Une politique linguistique pour la France : Arrêtés de certification en langue dans le premier cycle universitaire (mis à jour le 23 mai 2020)

NOUVEAU au 23 mai 2020 ! Le communiqué du Député Bruno STUDER suite à l’audition par la commission des Affaires culturelles et de l’Éducation supérieur et de la Recherche de la Ministre de l’Enseignement supérieur et de la Recherche est à lire ICI.

Ca y est, le mal est fait ! Profitant de la crise sanitaire majeure qui sévit dans le monde, le gouvernement en a profité pour passer deux textes mettant en place une politique linguistique a minima au sein du premier cycle universitaire. Qu’on se le dise, nos étudiants ne seront qu’anglophones, en plus d’être francophones !

Les textes officiels

Mais revenons en arrière, pour comprendre la politique linguistique que la France est en train de mettre en place. Car le fondement sur lequel elle repose, il faut bien l’avouer, part d’une très bonne intention. Il s’agit en somme d’outiller les étudiants sortant des trois premières années d’études d’une seconde langue, quelle que soit la filière d’étude.

C’est ainsi que depuis quelques mois, le gouvernement travaille à différents textes qui encadreront cette initiative.

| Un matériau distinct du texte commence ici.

Variable p : string -> option error.
Variable cfg : Config.SchedulerConfig.

(** The running flag is cron's, the parser is the one given at
    construction, the job ID is the ID cron handed out last, and the
    entries are numbered 1, 2, ... up to it. *)
Local Abbreviation registered s :=
  (running s = cronRunning (cron s)
   /\ parse (cron s) = p
   /\ jobID s = nextID (cron s)
   /\ 0 <= nextID (cron s)
   /\ entries (cron s) = map Z.of_nat (seq 1 (Z.to_nat (nextID (cron s))))).

Lemma fresh_registered : registered (fresh p cfg).
Proof. cbn. repeat split. lia. Qed.

Lemma numbered_next (n : Z) :
  0 <= n ->
  map Z.of_nat (seq 1 (Z.to_nat n)) ++ [n + 1]
  = map Z.of_nat (seq 1 (Z.to_nat (n + 1))).
Proof.
  intros Hn.
  replace (Z.to_nat (n + 1)) with (S (Z.to_nat n)) by lia.
  rewrite seq_S, map_app. cbn [map]. do 2 f_equal. lia.
Qed.

Lemma exec_registered (a : Action) (s s' : Scheduler) :
  registered s -> exec a s = Some s' -> registered s'.
Proof.
  intros (Hr & Hp & Hj & Hn & He).
  assert (Hsame : forall s1,
            cron s1 = cron s -> running s1 = running s -> jobID s1 = jobID s ->
            registered s1).
  { intros s1 Hc Hrun Hid. rewrite Hc, Hrun, Hid. repeat split; assumption. }
  destruct a as [ | | | id | k]; cbn [exec].
  - intros H. injection H as <-. unfold Start.
    destruct (running s) eqn:Hrun; [ apply Hsame; first [ reflexivity | assumption ] | ].
    destruct (negb _); [ apply Hsame; first [ reflexivity | assumption ] | ].
    unfold AddFunc.
    destruct (parse (cron s) _) as [err | ]; [ apply Hsame; first [ reflexivity | assumption ] | ].
    cbn. repeat split; try assumption; try lia.
    rewrite He. apply numbered_next. exact Hn.
  - unfold Stop. destruct (running s) eqn:Hrun; cbn [negb].
    + destruct (existsb isTimer (inFlight s)); [ discriminate | ].
      intros H. injection H as <-. cbn. repeat split; assumption.
    + intros H. injection H as <-. apply Hsame; first [ reflexivity | assumption ].
  - intros H. injection H as <-. unfold TriggerNow.
    destruct (jobID s =? 0); [ apply Hsame; first [ reflexivity | assumption ] | ].
    destruct (entryHasJob _ _); apply Hsame; first [ reflexivity | assumption ].
  - intros H. injection H as <-. unfold fire.
    destruct (negb (cronRunning _)); [ apply Hsame; first [ reflexivity | assumption ] | ].
    destruct (negb (entryHasJob _ _)); [ apply Hsame; first [ reflexivity | assumption ] | ].
    destruct (_ && _); apply Hsame; first [ reflexivity | assumption ].
  - unfold finish. destruct (removeNth k (inFlight s)); [ | discriminate ].
    intros H. injection H as <-. apply Hsame; first [ reflexivity | assumption ].
Qed.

Dès l’origine, il emprunte cependant une voie unilatérale, offrant une allée royale à l’anglais. Il décide de promouvoir cette unique langue dans les filières universitaires, faisant fi de toutes les mises en garde, de tous les appels au secours lancés par des élus, des associations de langues, des associations culturelles, des parents d’élèves, des enseignants et des chercheurs.

Trois textes paraissent alors, au fur et à mesure des avancées de la réflexion. Le premier texte est un arrêté du 6 décembre 20191 publié au Journal officiel le 12 décembre. Il stipule notamment dans son article 12 que pour les licences professionnelles « la délivrance du diplôme est subordonnée à la présentation d’au moins une certification en langue anglaise externe et reconnue au niveau international et par le monde socio-économique ».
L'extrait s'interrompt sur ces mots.